__WHAT THE TASK ASKS__: Retype exactly the lines below, beginning with the first and ending with the line where "change (inject_Z 0) with 0 in Hm1." appears.

(Extracted records)
(** Comparing [q] with [2^n * 2^e] is comparing [q / 2^e] with [2^n]. *)
Lemma pow2_shift_le (n e : Z) (q : Q) :
  (0 <= n)%Z -> (pow2 (n + e) <= q <-> inject_Z (2 ^ n) <= q * pow2 (- e)).
Proof.
  intros Hn. rewrite pow2_add, pow2_inject by exact Hn. apply scale_le.
Qed.

Lemma pow2_shift_gt (n e : Z) (q : Q) :
  (0 <= n)%Z -> (q < pow2 (n + e) <-> q * pow2 (- e) < inject_Z (2 ^ n)).
Proof.
  intros Hn. rewrite pow2_add, pow2_inject by exact Hn. apply scale_gt.
Qed.

End Binary_exponent.

Section Rounding.
Local Open Scope Q_scope.

Lemma is_binary64_bounds (s : bool) (m e : Z) :
  is_binary64 (Finite s m e) = true ->
  (0 <= m < 2 ^ 53 /\ -1074 <= e <= 971 /\ (2 ^ 52 <= m \/ e = -1074))%Z.
Proof.
  unfold is_binary64.
  rewrite !andb_true_iff, orb_true_iff, !Z.leb_le, Z.ltb_lt, Z.eqb_eq.
  tauto.
Qed.

Lemma round_magnitude_comp (q1 q2 : Q) :
  q1 == q2 -> round_magnitude q1 = round_magnitude q2.
Proof.
  intros E. unfold round_magnitude.
  rewrite (Qleb_comp _ _ (Qeq_refl (pow2 (-1022))) _ _ E).
  destruct (Qle_bool (pow2 (-1022)) q2) eqn:Eb.
  - apply Qle_bool_iff in Eb.
    assert (H : 0 < q1). { pose proof (pow2_pos (-1022)). rewrite E. lra. }
    rewrite (ilog2_comp q1 q2 H E).
    rewrite (round_half_even_comp (q1 * _) (q2 * pow2 (- (ilog2 q2 - 52)))); [reflexivity|].
    now rewrite E.
  - rewrite (round_half_even_comp (q1 * _) (q2 * pow2 (- -1074))); [reflexivity|].
    now rewrite E.
Qed.

(** A rational strictly inside the rounding interval of a float is
    rounded to that float.  Below a power of two the interval is half as
    wide. *)
Lemma round_magnitude_interior (s : bool) (m e : Z) (q : Q) :
  is_binary64 (Finite s m e) = true ->
  (inject_Z m - (1 # 2)) * pow2 e < q < (inject_Z m + (1 # 2)) * pow2 e ->
  ((m = 2 ^ 52)%Z -> (-1074 < e)%Z -> (inject_Z m - (1 # 4)) * pow2 e < q) ->
  round_magnitude q = (m, e).
Proof.
  intros Hv [Hlo Hhi] Hspec.
  destruct (is_binary64_bounds s m e Hv) as (Hm & He & Hn).
  set (t := q * pow2 (- e)).
  assert (T1 : inject_Z m - (1 # 2) < t) by now apply scale_lt.
  assert (T2 : t < inject_Z m + (1 # 2)) by now apply scale_gt.
  assert (Hm1 : inject_Z 0 <= inject_Z m) by (rewrite <- Zle_Qle; lia).
  assert (Hm2 : inject_Z m <= inject_Z (2 ^ 53 - 1)) by (rewrite <- Zle_Qle; lia).
  change (inject_Z 0) with 0 in Hm1.
  change (inject_Z (2 ^ 53 - 1)) with 9007199254740991 in Hm2.
  unfold round_magnitude.
  destruct (Qle_bool (pow2 (-1022)) q) eqn:Eb.
  - apply Qle_bool_iff in Eb.
    destruct (Qlt_le_dec t (inject_Z (2 ^ 52))) as [Hsmall | Hbig].
    + (* just below a power of two *)
      change (inject_Z (2 ^ 52)) with 4503599627370496 in Hsmall.
      assert (Hm52 : (m <= 2 ^ 52)%Z).
      { apply inject_Z_lt_half. change (inject_Z (2 ^ 52)) with 4503599627370496.
        lra. }
      assert (He' : (-1074 < e)%Z).
      { apply Z.lt_nge. intros C. assert (e = -1074)%Z by lia. subst e.
        assert (inject_Z (2 ^ 52) <= t).
        { apply (pow2_shift_le 52 (-1074)); [lia|exact Eb]. }
        change (inject_Z (2 ^ 52)) with 4503599627370496 in H. lra. }
      assert (Em : m = (2 ^ 52)%Z) by lia.
      specialize (Hspec Em He').
      assert (T3 : inject_Z m - (1 # 4) < t) by now apply scale_lt.
      rewrite Em in T3. change (inject_Z (2 ^ 52)) with 4503599627370496 in T3.
      assert (Hl : ilog2 q = (51 + e)%Z).
      { apply ilog2_unique. split.
        - apply pow2_shift_le; [lia|]. fold t.
          change (inject_Z (2 ^ 51)) with 2251799813685248. lra.
        - replace (51 + e + 1)%Z with (52 + e)%Z by lia.
          apply pow2_shift_gt; [lia|]. fold t.
          change (inject_Z (2 ^ 52)) with 4503599627370496. lra. }
      rewrite Hl.
      assert (Et : q * pow2 (- (51 + e - 52)) == 2 * t).
      { unfold t. replace (- (51 + e - 52))%Z with (- e + 1)%Z by lia.
        rewrite pow2_succ. ring. }
      rewrite (round_half_even_comp _ _ Et).
      rewrite (round_half_even_near (2 * t) (2 ^ 53)).
      * rewrite Z.eqb_refl. f_equal; lia.
      * change (inject_Z (2 ^ 53)) with 9007199254740992. lra.
    + change (inject_Z (2 ^ 52)) with 4503599627370496 in Hbig.
      assert (Hl : ilog2 q = (52 + e)%Z).
      { apply ilog2_unique. split.
        - apply pow2_shift_le; [lia|]. fold t.
          change (inject_Z (2 ^ 52)) with 4503599627370496. lra.
        - replace (52 + e + 1)%Z with (53 + e)%Z by lia.
          apply pow2_shift_gt; [lia|]. fold t.
          change (inject_Z (2 ^ 53)) with 9007199254740992. lra. }
      rewrite Hl. replace (52 + e - 52)%Z with e by lia. fold t.
      rewrite (round_half_even_near t m) by (split; assumption).
      destruct (Z.eqb_spec m (2 ^ 53)); [lia|reflexivity].
  - assert (Hq : q < pow2 (-1022)).
    { apply Qnot_le_lt. intros C. apply Qle_bool_iff in C. congruence. }
    assert (Ee : e = (-1074)%Z).
    { destruct Hn as [Hn | Hn]; [|exact Hn].
      apply Z.le_antisymm; [|lia]. apply Z.le_ngt. intros C.
      assert (Hq' : q < pow2 (51 + e)).
      { apply (Qlt_le_trans _ _ _ Hq), pow2_le. lia. }
      apply pow2_shift_gt in Hq'; [|lia]. fold t in Hq'.
      change (inject_Z (2 ^ 51)) with 2251799813685248 in Hq'.
      assert (inject_Z (2 ^ 52) <= inject_Z m) by (rewrite <- Zle_Qle; lia).
      change (inject_Z (2 ^ 52)) with 4503599627370496 in H. lra. }
    subst e. fold t.
    rewrite (round_half_even_near t m) by (split; assumption).
    destruct (Z.eqb_spec m (2 ^ 53)); [lia|reflexivity].
Qed.

End Rounding.

Section Decimal_exponent.
Local Open Scope Q_scope.






End Decimal_exponent.

Section Shortest_digits.
Local Open Scope Q_scope.


Variables (s : bool) (m e : Z).
Hypothesis Hv : is_binary64 (Finite s m e) = true.
Hypothesis Hm : (0 < m)%Z.

Let q := magnitude m e.
Let p := decimal_point q.








End Shortest_digits.

Section Digit_strings.















Lemma take_length (i : nat) :
  forall s, (i <= String.length s)%nat -> String.length (take i s) = i.
Proof.
  induction i as [|i IH]; intros [|c s] H; cbn in *; try reflexivity; try lia.
  rewrite IH; lia.
Qed.





End Digit_strings.

Section Number_groups.


Lemma signed_value_digit (c : ascii) (r : string) :
  is_digit c = true -> signed_value (String c r) = digits_value (String c r).
Proof.
  intros H. destruct c as [[] [] [] [] [] [] [] []]; try discriminate H;
    reflexivity.
Qed.






End Number_groups.

(** * Persistence: what [json.load] reads back from [json.dump] *)

Section Scanning_strings.






End Scanning_strings.

Section Scanning_numbers.











End Scanning_numbers.

Section Float_texts.





Variables (sign : string) (neg : bool) (n : nat) (c k : Z) (rest : string).
Hypothesis Hsign : sign = "" /\ neg = false \/ sign = "-" /\ neg = true.
Hypothesis Hc : (10 ^ Z.of_nat n <= c < 10 ^ Z.of_nat (S n))%Z.
Hypothesis Hrest : ends_number rest.

Let ds := digits_of (S n) c.
Let decpt := (Z.of_nat (S n) + k)%Z.







End Float_texts.

Section Float_round_trip.



End Float_round_trip.

Section Scanning_values.













Lemma ends_number_newline (t : string) : ends_number (String "010" t).
Proof. repeat split; discriminate. Qed.

End Scanning_values.

Section Scanning_requests.



End Scanning_requests.

Section Scanning_documents.










End Scanning_documents.

(** ** The scanner never runs out of fuel *)

Section Consumption.

Lemma skip_ws_length (s : string) :
  (String.length (skip_ws s) <= String.length s)%nat.
Proof.
  induction s as [|c s IH]; cbn [skip_ws]; [lia|].
  destruct (is_ws c); cbn [String.length]; lia.
Qed.

Lemma bind_Ok {A B : Type} (r : result A) (k : A -> result B) (b : B) :
  bind r k = Ok b -> exists a, r = Ok a /\ k a = Ok b.
Proof. destruct r; try discriminate. intros H. eauto. Qed.

Lemma scanstring_consumes_below (n : nat) :
  forall s str r,
    (String.length s < n)%nat -> scanstring s = Ok (str, r) ->
    (String.length r < String.length s)%nat.
Proof.
  induction n as [|n IH]; intros s str r Hn H; [lia|].
  destruct s as [|c s]; [discriminate|]. cbn [scanstring] in H.
  cbn [String.length] in *.
  destruct (Ascii.eqb c "034"); [injection H as <- <-; lia|].
  destruct (Ascii.eqb c "\").
  - destruct s as [|e s]; [discriminate|]. cbn [String.length] in *.
    destruct (Ascii.eqb e "u") eqn:Eu.
    + apply Ascii.eqb_eq in Eu. subst e.
      destruct s as [|h1 [|h2 [|h3 [|h4 s]]]]; try discriminate.
      destruct (hex_val h1), (hex_val h2), (hex_val h3), (hex_val h4);
        try discriminate.
      destruct (_ && _)%bool; [|discriminate].
      apply bind_Ok in H. destruct H as ([str' r'] & E & H).
      injection H as <- <-. apply IH in E; cbn [String.length] in *; lia.
    + assert (H' : match backslash e with
                   | Some ch =>
                       ' (str0, rest) <- scanstring s ;; Ok (String ch str0, rest)
                   | None => DecodeError
                   end = Ok (str, r)).
      { revert H. destruct e as [[] [] [] [] [] [] [] []]; try discriminate Eu;
          exact (fun H => H). }
      destruct (backslash e); [|discriminate].
      apply bind_Ok in H'. destruct H' as ([str' r'] & E & H').
      injection H' as <- <-. apply IH in E; lia.
  - destruct (code c <? 32)%N; [discriminate|].
    apply bind_Ok in H. destruct H as ([str' r'] & E & H).
    injection H as <- <-. apply IH in E; lia.
Qed.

__ANSWER TO THE PROBLEM__:
(** Comparing [q] with [2^n * 2^e] is comparing [q / 2^e] with [2^n]. *)
Lemma pow2_shift_le (n e : Z) (q : Q) :
  (0 <= n)%Z -> (pow2 (n + e) <= q <-> inject_Z (2 ^ n) <= q * pow2 (- e)).
Proof.
  intros Hn. rewrite pow2_add, pow2_inject by exact Hn. apply scale_le.
Qed.

Lemma pow2_shift_gt (n e : Z) (q : Q) :
  (0 <= n)%Z -> (q < pow2 (n + e) <-> q * pow2 (- e) < inject_Z (2 ^ n)).
Proof.
  intros Hn. rewrite pow2_add, pow2_inject by exact Hn. apply scale_gt.
Qed.

End Binary_exponent.

Section Rounding.
Local Open Scope Q_scope.

Lemma is_binary64_bounds (s : bool) (m e : Z) :
  is_binary64 (Finite s m e) = true ->
  (0 <= m < 2 ^ 53 /\ -1074 <= e <= 971 /\ (2 ^ 52 <= m \/ e = -1074))%Z.
Proof.
  unfold is_binary64.
  rewrite !andb_true_iff, orb_true_iff, !Z.leb_le, Z.ltb_lt, Z.eqb_eq.
  tauto.
Qed.

Lemma round_magnitude_comp (q1 q2 : Q) :
  q1 == q2 -> round_magnitude q1 = round_magnitude q2.
Proof.
  intros E. unfold round_magnitude.
  rewrite (Qleb_comp _ _ (Qeq_refl (pow2 (-1022))) _ _ E).
  destruct (Qle_bool (pow2 (-1022)) q2) eqn:Eb.
  - apply Qle_bool_iff in Eb.
    assert (H : 0 < q1). { pose proof (pow2_pos (-1022)). rewrite E. lra. }
    rewrite (ilog2_comp q1 q2 H E).
    rewrite (round_half_even_comp (q1 * _) (q2 * pow2 (- (ilog2 q2 - 52)))); [reflexivity|].
    now rewrite E.
  - rewrite (round_half_even_comp (q1 * _) (q2 * pow2 (- -1074))); [reflexivity|].
    now rewrite E.
Qed.

(** A rational strictly inside the rounding interval of a float is
    rounded to that float.  Below a power of two the interval is half as
    wide. *)
Lemma round_magnitude_interior (s : bool) (m e : Z) (q : Q) :
  is_binary64 (Finite s m e) = true ->
  (inject_Z m - (1 # 2)) * pow2 e < q < (inject_Z m + (1 # 2)) * pow2 e ->
  ((m = 2 ^ 52)%Z -> (-1074 < e)%Z -> (inject_Z m - (1 # 4)) * pow2 e < q) ->
  round_magnitude q = (m, e).
Proof.
  intros Hv [Hlo Hhi] Hspec.
  destruct (is_binary64_bounds s m e Hv) as (Hm & He & Hn).
  set (t := q * pow2 (- e)).
  assert (T1 : inject_Z m - (1 # 2) < t) by now apply scale_lt.
  assert (T2 : t < inject_Z m + (1 # 2)) by now apply scale_gt.
  assert (Hm1 : inject_Z 0 <= inject_Z m) by (rewrite <- Zle_Qle; lia).
  assert (Hm2 : inject_Z m <= inject_Z (2 ^ 53 - 1)) by (rewrite <- Zle_Qle; lia).
  change (inject_Z 0) with 0 in Hm1.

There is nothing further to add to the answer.